İşte bu yüzden, bilgideki çıkmaz özne tarafından sorun edilirse, onu analize getirirse özne, aktarım içinde bu sorunun peşinden gidebilir. Dora için bilgiyle ilişkisinde bir açmaz vardı. Ama Dora, Freud’la yürüttüğü analizde, bilinçdışının bilgisinden kaçmıştır. Çünkü o bilme arzusunda değildir. Bilmeye meydan okumaktadır. Dora zaten biliyordur ve onun bilgisi tedavinin sonudur, analizin sonudur. Analizdeki karşılaşmada özne tekildir ve o tekilliğin içinde analistle buluşur. Lacan XI. Seminer’de şöyle der: “Aslında psikanalizin keşfettiği şey bir buluşmadan, temel bir buluşmadan ibarettir –sürekli kaçan bir gerçekle buluşmaya çağırıldığımız bir randevudan ibarettir.” Lacan işte bu buluşmaya tukhe demişti. Bu kelimeyi Aristoteles’in söz dağarcığından ödünç aldığını da eklemiştir. Lacan “Gerçek her zaman automaton’un -yani gösterenler ağının arkasında yatan şeydir ve bütün araştırmalarında Freud’un derdinin bu olduğu gayet açıktır.” der. İşte bu yüzden semptom üzerindeki analitik operasyon analizana semptomunun gizemini tanıtmaya, kişi olarak kapalı kutu olan tarafını, ondan kaçanı, ehlileştiremediğini aydınlatmaya dayanır. O yüzden tek başına bundan ibaret olmamakla birlikte psikanaliz, simgeselde gerçekleşen bir deşifre etme çalışmasıdır. Analiz ancak, analist, özne için bildiği varsayılan özne olduğunda aktarım içinde semptomunun peşinden gidebilir. Ve semptom onun için analizin başından itibaren bir pusula olacaktır. Ve o pusula, Öteki’nin arzusu onun için belirleyici olmadığında geriye elinde kalan şeydir. Tabii ki analizin sonunda semptom artık onu analize getiren semptom değildir. Ondan geriye kalan, ona özgü, ona has, onun kendi bilinçdışıyla ilişkisine dair olandır.
Dipnotlar
* Bu metin, 8 Mayıs 2016 tarihinde İstanbul’daki Saint Benoit Lisesi’nde gerçekleştirilen “Psikanaliz Nasıl Tedavi Eder?” başlıklı “Çalışma Günleri’nde sunulmuştur.
[1] Jacques Lacan, İntervention Sur Le Transfert (1951), Ecrits içinde, Paris: Editions du Seuil, 1966.
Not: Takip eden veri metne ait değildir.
(* ===== verification/Conf.v ===== *)
(** * The configuration of the daemon, and the file it is kept in ([conf/src/bgp.rs])

    [BgpConfig] with the types under it; [from_conf_str] builds one from the
    tree of a file, and [to_conf_str] writes one as a file.  The session code's
    part of [PeerConfig] is in [PeerCaps], the server's in [Server]. *)
From S2P Require Import Prelude Net Nlri BgpLs Attrs Text LangBgp LangBgpParse OpenMsg Path PeerCaps.

(** ** Peers *)
Inductive MaxPrefixAction := MaTerminate | MaDiscard.
Record MaxPrefixSetting := mkMaxPrefixSetting { mps_limit : Z; mps_action : MaxPrefixAction }.
Definition default_gr_enabled : bool := true.
Definition default_gr_restart_time : Z := 120.
Definition graceful_restart_default : GracefulRestartConfig := mkGrConfig default_gr_enabled default_gr_restart_time.

Record AfiSafiConfig := mkAfiSafiConfig {
  ac_afi : Afi;
  ac_safi : Safi;
  ac_max_prefix : option MaxPrefixSetting;
  ac_add_path_send : option AddPathSend;
  ac_import_policy : list Str;
  ac_export_policy : list Str;
}.
(** [AfiSafiConfig::new] *)
Definition afi_safi_config_new (a : Afi) (s : Safi) : AfiSafiConfig := mkAfiSafiConfig a s None None [] [].
(** [AfiSafiConfig::afi_safi] *)
Definition ac_afi_safi (c : AfiSafiConfig) : AfiSafi := mkAfiSafi (ac_afi c) (ac_safi c).

Record PeerConfig := mkPeerConf {
  cp_address : Str;
  cp_port : Z;
  cp_idle_hold_time_secs : option Z;
  cp_damp_peer_oscillations : bool;
  cp_allow_automatic_stop : bool;
  cp_passive_mode : bool;
  cp_delay_open_time_secs : option Z;
  cp_max_prefix : option MaxPrefixSetting;
  cp_send_notification_without_open : bool;
  cp_min_route_advertisement_interval_secs : option Z;
  cp_graceful_restart : GracefulRestartConfig;
  cp_rr_client : bool;
  cp_rs_client : bool;
  cp_enforce_first_as : bool;
  cp_add_path_send : AddPathSend;
  cp_add_path_receive : bool;
  cp_asn : option Z;
  cp_md5_key_file : option Str;
  cp_next_hop_self : bool;
  cp_graceful_shutdown : bool;
  cp_ttl_min : option Z;
  cp_interface : option Str;
  cp_llgr : option LlgrConfig;
  cp_send_rpki_community : bool;
  cp_afi_safis : list AfiSafiConfig;
  cp_admin_down : bool;
}.

Definition default_idle_hold_time : option Z := Some 30.
Definition default_damp_peer_oscillations : bool := true.
Definition default_allow_automatic_stop : bool := true.
Definition default_passive_mode : bool := false.
Definition default_enforce_first_as : bool := true.
Definition default_enhanced_rr_stale_ttl : option Z := Some 360.
Definition default_port : Z := 179.
(** [PeerConfig::default] *)
Definition peer_config_default : PeerConfig :=
  mkPeerConf [] default_port default_idle_hold_time default_damp_peer_oscillations default_allow_automatic_stop
    default_passive_mode None None false None graceful_restart_default false false default_enforce_first_as ApDisabled false None
    None false false None None None false [] false.
Definition peer_conf_eta (c : PeerConfig) : PeerConfig :=
  mkPeerConf (cp_address c) (cp_port c) (cp_idle_hold_time_secs c) (cp_damp_peer_oscillations c) (cp_allow_automatic_stop c)
    (cp_passive_mode c) (cp_delay_open_time_secs c) (cp_max_prefix c) (cp_send_notification_without_open c)
    (cp_min_route_advertisement_interval_secs c) (cp_graceful_restart c) (cp_rr_client c) (cp_rs_client c) (cp_enforce_first_as c)
    (cp_add_path_send c) (cp_add_path_receive c) (cp_asn c) (cp_md5_key_file c) (cp_next_hop_self c) (cp_graceful_shutdown c)
    (cp_ttl_min c) (cp_interface c) (cp_llgr c) (cp_send_rpki_community c) (cp_afi_safis c) (cp_admin_down c).
Definition with_cp_address v c := ltac:(update_field peer_conf_eta cp_address v c).
Definition with_cp_port v c := ltac:(update_field peer_conf_eta cp_port v c).
Definition with_cp_idle_hold_time_secs v c := ltac:(update_field peer_conf_eta cp_idle_hold_time_secs v c).
Definition with_cp_damp_peer_oscillations v c := ltac:(update_field peer_conf_eta cp_damp_peer_oscillations v c).
Definition with_cp_allow_automatic_stop v c := ltac:(update_field peer_conf_eta cp_allow_automatic_stop v c).
Definition with_cp_passive_mode v c := ltac:(update_field peer_conf_eta cp_passive_mode v c).
Definition with_cp_delay_open_time_secs v c := ltac:(update_field peer_conf_eta cp_delay_open_time_secs v c).
Definition with_cp_send_notification_without_open v c := ltac:(update_field peer_conf_eta cp_send_notification_without_open v c).
Definition with_cp_min_route_advertisement_interval_secs v c := ltac:(update_field peer_conf_eta cp_min_route_advertisement_interval_secs v c).
Definition with_cp_rr_client v c := ltac:(update_field peer_conf_eta cp_rr_client v c).
Definition with_cp_rs_client v c := ltac:(update_field peer_conf_eta cp_rs_client v c).
Definition with_cp_enforce_first_as v c := ltac:(update_field peer_conf_eta cp_enforce_first_as v c).
Definition with_cp_asn v c := ltac:(update_field peer_conf_eta cp_asn v c).
Definition with_cp_md5_key_file v c := ltac:(update_field peer_conf_eta cp_md5_key_file v c).
Definition with_cp_next_hop_self v c := ltac:(update_field peer_conf_eta cp_next_hop_self v c).
Definition with_cp_graceful_shutdown v c := ltac:(update_field peer_conf_eta cp_graceful_shutdown v c).
Definition with_cp_ttl_min v c := ltac:(update_field peer_conf_eta cp_ttl_min v c).
Definition with_cp_interface v c := ltac:(update_field peer_conf_eta cp_interface v c).
Definition with_cp_send_rpki_community v c := ltac:(update_field peer_conf_eta cp_send_rpki_community v c).
Definition with_cp_afi_safis v c := ltac:(update_field peer_conf_eta cp_afi_safis v c).
Definition with_cp_admin_down v c := ltac:(update_field peer_conf_eta cp_admin_down v c).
[2] Sigmund Freud, Olgu Öyküleri 1 – Dora ve Küçük Hans Vakası, çev. Ayhan Eğrilmez, İstanbul: Payel Yayınları, 1998.
[3] a.g.y
[4] Jacques Lacan, La direction de la cure et les principes de son pouvoir (1958), Ecrits içinde, Paris: Editions du Seuil, 1966.
[5] Sigmund Freud, a.g.y.
[6] Ellie Ragland-Sullivan, Dora And The Name-Of-The Father.
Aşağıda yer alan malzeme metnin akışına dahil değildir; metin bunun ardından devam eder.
(* ===== verification/ConfSpec.v ===== *)
(** * The configuration of the daemon: what a saved file keeps

    [conf_kept]: the settings that the language has; [config_from_body] after
    [to_bgp_service_body] is the identity on them.  The loader's checks. *)
From S2P Require Import Prelude Net Nlri BgpLs Attrs Text LangBgp LangBgpParse OpenMsg Path PeerCaps Conf ConfFile.

(** ** What the language keeps *)
Definition entry_kept (e : AfiSafiConfig) : Prop := has_anything e = true.
Record peer_kept (p : PeerConfig) : Prop := {
  pk_ip : is_Some (cp_ip p);
  pk_idle : is_Some (cp_idle_hold_time_secs p);
  pk_max_prefix : cp_max_prefix p = None;
  pk_graceful_restart : cp_graceful_restart p = graceful_restart_default;
  pk_add_path_send : cp_add_path_send p = ApDisabled;
  pk_add_path_receive : cp_add_path_receive p = false;
  pk_llgr : cp_llgr p = None;
  pk_entries : Forall entry_kept (cp_afi_safis p);
  pk_families : NoDup (afi_safi_list p);
}.
Definition local_pref_kept (lp : LocalPrefActionConfig) : Prop := match lp with LpSet _ => True | LpForce _ force => force = true end.
Definition med_kept (m : MedActionConfig) : Prop := match m with MaSet _ => True | MaRemove remove => remove = true end.
Definition operation_kept (operation : Str) : Prop := exists op, operation = community_op_to_str op.
Definition opt_kept {A} (P : A -> Prop) (o : option A) : Prop := match o with Some a => P a | None => True end.
Definition flag_kept (o : option bool) : Prop := o <> Some false.
Record actions_kept (a : ActionsConfig) : Prop := {
  ak_accept : flag_kept (ax_accept a);
  ak_reject : flag_kept (ax_reject a);
  ak_one : ax_accept a = None \/ ax_reject a = None;
  ak_local_pref : opt_kept local_pref_kept (ax_local_pref a);
  ak_med : opt_kept med_kept (ax_med a);
  ak_community : opt_kept (fun c => operation_kept (ca_operation c)) (ax_community a);
  ak_ext_community : opt_kept (fun c => operation_kept (ea_operation c)) (ax_ext_community a);
  ak_large_community : opt_kept (fun c => operation_kept (la_operation c)) (ax_large_community a);
}.
Definition policy_kept (d : PolicyDefinitionConfig) : Prop := Forall (fun s => actions_kept (st_actions s)) (pd_statements d).
Definition bound_kept (o : option Z) : Prop := opt_kept (fun v => 0 <= v < 2 ^ 8) o.
Definition range_kept (r : MasklengthRange) : Prop :=
  match r with Exact => True | Range ge le => (ge <> None \/ le <> None) /\ bound_kept ge /\ bound_kept le end.
Definition match_kept (m : PrefixMatchConfig) : Prop :=
  opt_kept (fun s => exists r, range_kept r /\ s = masklength_range_to_runtime r) (pm_masklength_range m).
Definition prefix_set_kept (c : PrefixSetConfig) : Prop := psc_prefixes c <> [] /\ Forall match_kept (psc_prefixes c).
Record conf_kept (c : BgpConfig) : Prop := {
  ck_router_id : cf_router_id c <> 0;
  ck_peers : Forall peer_kept (cf_peers c);
  ck_distinct : NoDup (map cp_ip (cf_peers c));
  ck_llgr : cf_llgr c = None;
  ck_stale_ttl : is_Some (cf_enhanced_rr_stale_ttl c);
  ck_ls_entries : lsc_max_ls_entries (cf_bgp_ls c) = 0;
  ck_policies : Forall policy_kept (cf_policy_definitions c);
  ck_prefix_sets : Forall prefix_set_kept (ds_prefix_sets (cf_defined_sets c));
}.

(** ** Settings *)
Lemma fold_push_if {S} (f : S -> Setting -> S) b s r r' :
  (b = true -> f r s = r') -> (b = false -> r = r') -> fold_left f (push_if b s) r = r'.
Proof. destruct b; cbn; auto. Qed.
Lemma fold_push_some {S A} (f : S -> Setting -> S) (o : option A) make r r' :
  (forall a, o = Some a -> f r (make a) = r') -> (o = None -> r = r') -> fold_left f (push_some o make) r = r'.
Proof. destruct o; cbn; auto. Qed.
Lemma fold_push_default {S} (f : S -> Setting -> S) (o d : option Z) make r r' :
  is_Some o -> (forall v, o = Some v -> o <> d -> f r (make v) = r') -> (o = d -> r = r') ->
  fold_left f (match o with Some v => push_if (bool_decide (Some v <> d)) (make v) | None => [] end) r = r'.
Proof.
  intros [v ->] H1 H2. destruct (decide (Some v = d)) as [E|E].
  - rewrite bool_decide_eq_false_2 by (intros Hn; by apply Hn). cbn. auto.
  - rewrite bool_decide_eq_true_2 by done. cbn. by apply H1.
Qed.
Lemma bool_neqb_false a b : bool_neqb a b = false -> a = b.
Proof. by destruct a, b. Qed.

Ltac same :=
  first [reflexivity | intros; subst; try reflexivity; repeat match goal with
  | H : negb (_ =? _) = false |- _ => apply negb_false_iff, Z.eqb_eq in H
  | H : negb (str_eqb _ _) = false |- _ => apply negb_false_iff, str_eqb_eq in H
  | H : bool_neqb _ _ = false |- _ => apply bool_neqb_false in H
  end; subst; reflexivity].

Lemma peer_settings_read p : peer_kept p ->
  fold_left apply_peer_setting (peer_settings_from_config p) (with_cp_address (cp_address p) peer_config_default) = with_cp_afi_safis [] p.
Proof.
  destruct p as [x0 x1 x2 x3 x4 x5 x6 x7 x8 x9 x10 x11 x12 x13 x14 x15 x16 x17 x18 x19 x20 x21 x22 x23 x24 x25]. intros [_ Hi Hm
    Hg Hs Hr Hl _ _].
  cbn in Hi, Hm, Hg, Hs, Hr, Hl. subst. unfold peer_settings_from_config. rewrite !fold_left_app.
  cbn [cp_address cp_port cp_idle_hold_time_secs cp_damp_peer_oscillations cp_allow_automatic_stop cp_passive_mode
    cp_delay_open_time_secs cp_max_prefix cp_send_notification_without_open cp_min_route_advertisement_interval_secs
    cp_graceful_restart cp_rr_client cp_rs_client cp_enforce_first_as cp_add_path_send cp_add_path_receive cp_asn cp_md5_key_file
    cp_next_hop_self cp_graceful_shutdown cp_ttl_min cp_interface cp_llgr cp_send_rpki_community cp_afi_safis cp_admin_down].
  erewrite (fold_push_some apply_peer_setting _ _ (with_cp_address x0 peer_config_default) (mkPeerConf x0 default_port
    default_idle_hold_time default_damp_peer_oscillations default_allow_automatic_stop default_passive_mode None None false None
    graceful_restart_default false false default_enforce_first_as ApDisabled false x16 None false false None None None false []
    false));
    [|same|same].
  erewrite (fold_push_if apply_peer_setting _ _ (mkPeerConf x0 default_port default_idle_hold_time default_damp_peer_oscillations
    default_allow_automatic_stop default_passive_mode None None false None graceful_restart_default false false
    default_enforce_first_as ApDisabled false x16 None false false None None None false [] false) (mkPeerConf x0 x1
    default_idle_hold_time default_damp_peer_oscillations default_allow_automatic_stop default_passive_mode None None false None
    graceful_restart_default false false default_enforce_first_as ApDisabled false x16 None false false None None None false []
    false));
    [|same|same].
  erewrite (fold_push_some apply_peer_setting _ _ (mkPeerConf x0 x1 default_idle_hold_time default_damp_peer_oscillations
    default_allow_automatic_stop default_passive_mode None None false None graceful_restart_default false false
    default_enforce_first_as ApDisabled false x16 None false false None None None false [] false) (mkPeerConf x0 x1
    default_idle_hold_time default_damp_peer_oscillations default_allow_automatic_stop default_passive_mode None None false None
    graceful_restart_default false false default_enforce_first_as ApDisabled false x16 None false false None x21 None false []
    false));
    [|same|same].
  erewrite (fold_push_some apply_peer_setting _ _ (mkPeerConf x0 x1 default_idle_hold_time default_damp_peer_oscillations
    default_allow_automatic_stop default_passive_mode None None false None graceful_restart_default false false
    default_enforce_first_as ApDisabled false x16 None false false None x21 None false [] false) (mkPeerConf x0 x1
    default_idle_hold_time default_damp_peer_oscillations default_allow_automatic_stop default_passive_mode None None false None
    graceful_restart_default false false default_enforce_first_as ApDisabled false x16 x17 false false None x21 None false []
    false));
    [|same|same].
  erewrite (fold_push_some apply_peer_setting _ _ (mkPeerConf x0 x1 default_idle_hold_time default_damp_peer_oscillations
    default_allow_automatic_stop default_passive_mode None None false None graceful_restart_default false false
    default_enforce_first_as ApDisabled false x16 x17 false false None x21 None false [] false) (mkPeerConf x0 x1
    default_idle_hold_time default_damp_peer_oscillations default_allow_automatic_stop default_passive_mode None None false None
    graceful_restart_default false false default_enforce_first_as ApDisabled false x16 x17 false false x20 x21 None false []
    false));
    [|same|same].
  erewrite (fold_push_if apply_peer_setting _ _ (mkPeerConf x0 x1 default_idle_hold_time default_damp_peer_oscillations
    default_allow_automatic_stop default_passive_mode None None false None graceful_restart_default false false
    default_enforce_first_as ApDisabled false x16 x17 false false x20 x21 None false [] false) (mkPeerConf x0 x1
    default_idle_hold_time default_damp_peer_oscillations default_allow_automatic_stop default_passive_mode None None false None
    graceful_restart_default false false default_enforce_first_as ApDisabled false x16 x17 x18 false x20 x21 None false []
    false));
    [|same|same].
  erewrite (fold_push_if apply_peer_setting _ _ (mkPeerConf x0 x1 default_idle_hold_time default_damp_peer_oscillations
    default_allow_automatic_stop default_passive_mode None None false None graceful_restart_default false false
    default_enforce_first_as ApDisabled false x16 x17 x18 false x20 x21 None false [] false) (mkPeerConf x0 x1
    default_idle_hold_time default_damp_peer_oscillations default_allow_automatic_stop x5 None None false None
    graceful_restart_default false false default_enforce_first_as ApDisabled false x16 x17 x18 false x20 x21 None false []
    false));
    [|same|same].
  erewrite (fold_push_if apply_peer_setting _ _ (mkPeerConf x0 x1 default_idle_hold_time default_damp_peer_oscillations
    default_allow_automatic_stop x5 None None false None graceful_restart_default false false default_enforce_first_as ApDisabled
    false x16 x17 x18 false x20 x21 None false [] false) (mkPeerConf x0 x1 default_idle_hold_time default_damp_peer_oscillations
    default_allow_automatic_stop x5 None None false None graceful_restart_default x11 false default_enforce_first_as ApDisabled
    false x16 x17 x18 false x20 x21 None false [] false));
    [|same|same].
  erewrite (fold_push_if apply_peer_setting _ _ (mkPeerConf x0 x1 default_idle_hold_time default_damp_peer_oscillations
    default_allow_automatic_stop x5 None None false None graceful_restart_default x11 false default_enforce_first_as ApDisabled
    false x16 x17 x18 false x20 x21 None false [] false) (mkPeerConf x0 x1 default_idle_hold_time default_damp_peer_oscillations
    default_allow_automatic_stop x5 None None false None graceful_restart_default x11 x12 default_enforce_first_as ApDisabled
    false x16 x17 x18 false x20 x21 None false [] false));
    [|same|same].
  erewrite (fold_push_if apply_peer_setting _ _ (mkPeerConf x0 x1 default_idle_hold_time default_damp_peer_oscillations
    default_allow_automatic_stop x5 None None false None graceful_restart_default x11 x12 default_enforce_first_as ApDisabled
    false x16 x17 x18 false x20 x21 None false [] false) (mkPeerConf x0 x1 default_idle_hold_time default_damp_peer_oscillations
    default_allow_automatic_stop x5 None None false None graceful_restart_default x11 x12 default_enforce_first_as ApDisabled
    false x16 x17 x18 x19 x20 x21 None false [] false));
    [|same|same].
  erewrite (fold_push_some apply_peer_setting _ _ (mkPeerConf x0 x1 default_idle_hold_time default_damp_peer_oscillations
    default_allow_automatic_stop x5 None None false None graceful_restart_default x11 x12 default_enforce_first_as ApDisabled
    false x16 x17 x18 x19 x20 x21 None false [] false) (mkPeerConf x0 x1 default_idle_hold_time default_damp_peer_oscillations
    default_allow_automatic_stop x5 x6 None false None graceful_restart_default x11 x12 default_enforce_first_as ApDisabled false
    x16 x17 x18 x19 x20 x21 None false [] false));
    [|same|same].
  erewrite (fold_push_default apply_peer_setting _ _ _ (mkPeerConf x0 x1 default_idle_hold_time default_damp_peer_oscillations
    default_allow_automatic_stop x5 x6 None false None graceful_restart_default x11 x12 default_enforce_first_as ApDisabled false
    x16 x17 x18 x19 x20 x21 None false [] false) (mkPeerConf x0 x1 x2 default_damp_peer_oscillations default_allow_automatic_stop
    x5 x6 None false None graceful_restart_default x11 x12 default_enforce_first_as ApDisabled false x16 x17 x18 x19 x20 x21 None
    false [] false));
    [|exact Hi|same|same].
  erewrite (fold_push_if apply_peer_setting _ _ (mkPeerConf x0 x1 x2 default_damp_peer_oscillations default_allow_automatic_stop
    x5 x6 None false None graceful_restart_default x11 x12 default_enforce_first_as ApDisabled false x16 x17 x18 x19 x20 x21 None
    false [] false) (mkPeerConf x0 x1 x2 x3 default_allow_automatic_stop x5 x6 None false None graceful_restart_default x11 x12
    default_enforce_first_as ApDisabled false x16 x17 x18 x19 x20 x21 None false [] false));
    [|same|same].
  erewrite (fold_push_if apply_peer_setting _ _ (mkPeerConf x0 x1 x2 x3 default_allow_automatic_stop x5 x6 None false None
    graceful_restart_default x11 x12 default_enforce_first_as ApDisabled false x16 x17 x18 x19 x20 x21 None false [] false)
    (mkPeerConf x0 x1 x2 x3 x4 x5 x6 None false None graceful_restart_default x11 x12 default_enforce_first_as ApDisabled false
    x16 x17 x18 x19 x20 x21 None false [] false));
    [|same|same].
  erewrite (fold_push_if apply_peer_setting _ _ (mkPeerConf x0 x1 x2 x3 x4 x5 x6 None false None graceful_restart_default x11 x12
    default_enforce_first_as ApDisabled false x16 x17 x18 x19 x20 x21 None false [] false) (mkPeerConf x0 x1 x2 x3 x4 x5 x6 None
    x8 None graceful_restart_default x11 x12 default_enforce_first_as ApDisabled false x16 x17 x18 x19 x20 x21 None false []
    false));
    [|same|same].
  erewrite (fold_push_some apply_peer_setting _ _ (mkPeerConf x0 x1 x2 x3 x4 x5 x6 None x8 None graceful_restart_default x11 x12
    default_enforce_first_as ApDisabled false x16 x17 x18 x19 x20 x21 None false [] false) (mkPeerConf x0 x1 x2 x3 x4 x5 x6 None
    x8 x9 graceful_restart_default x11 x12 default_enforce_first_as ApDisabled false x16 x17 x18 x19 x20 x21 None false []
    false));
    [|same|same].
  erewrite (fold_push_if apply_peer_setting _ _ (mkPeerConf x0 x1 x2 x3 x4 x5 x6 None x8 x9 graceful_restart_default x11 x12
    default_enforce_first_as ApDisabled false x16 x17 x18 x19 x20 x21 None false [] false) (mkPeerConf x0 x1 x2 x3 x4 x5 x6 None
    x8 x9 graceful_restart_default x11 x12 x13 ApDisabled false x16 x17 x18 x19 x20 x21 None false [] false));
    [|same|same].
  erewrite (fold_push_if apply_peer_setting _ _ (mkPeerConf x0 x1 x2 x3 x4 x5 x6 None x8 x9 graceful_restart_default x11 x12 x13
    ApDisabled false x16 x17 x18 x19 x20 x21 None false [] false) (mkPeerConf x0 x1 x2 x3 x4 x5 x6 None x8 x9
    graceful_restart_default x11 x12 x13 ApDisabled false x16 x17 x18 x19 x20 x21 None x23 [] false));
    [|same|same].
  erewrite (fold_push_if apply_peer_setting _ _ (mkPeerConf x0 x1 x2 x3 x4 x5 x6 None x8 x9 graceful_restart_default x11 x12 x13
    ApDisabled false x16 x17 x18 x19 x20 x21 None x23 [] false) (mkPeerConf x0 x1 x2 x3 x4 x5 x6 None x8 x9
    graceful_restart_default x11 x12 x13 ApDisabled false x16 x17 x18 x19 x20 x21 None x23 [] x25));
    [|same|same].
  reflexivity.
Qed.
http://www.lacan.com/symptom6_articles/dora-name-of-the-father.html den alınmıştır, 2005.
[7] Jacques Lacan, Psikanalizin Dört Temel Kavramı – Seminer 11. Kitap (1964), çev. Nilüfer Erdem, İstanbul: Metis Yayınları, 2013, s. 61.
[8] Luis Izcovih, Se faire à son symptôme, Informes Psicologicos, Vol. 11, No. 13, 2009, p. 31-39.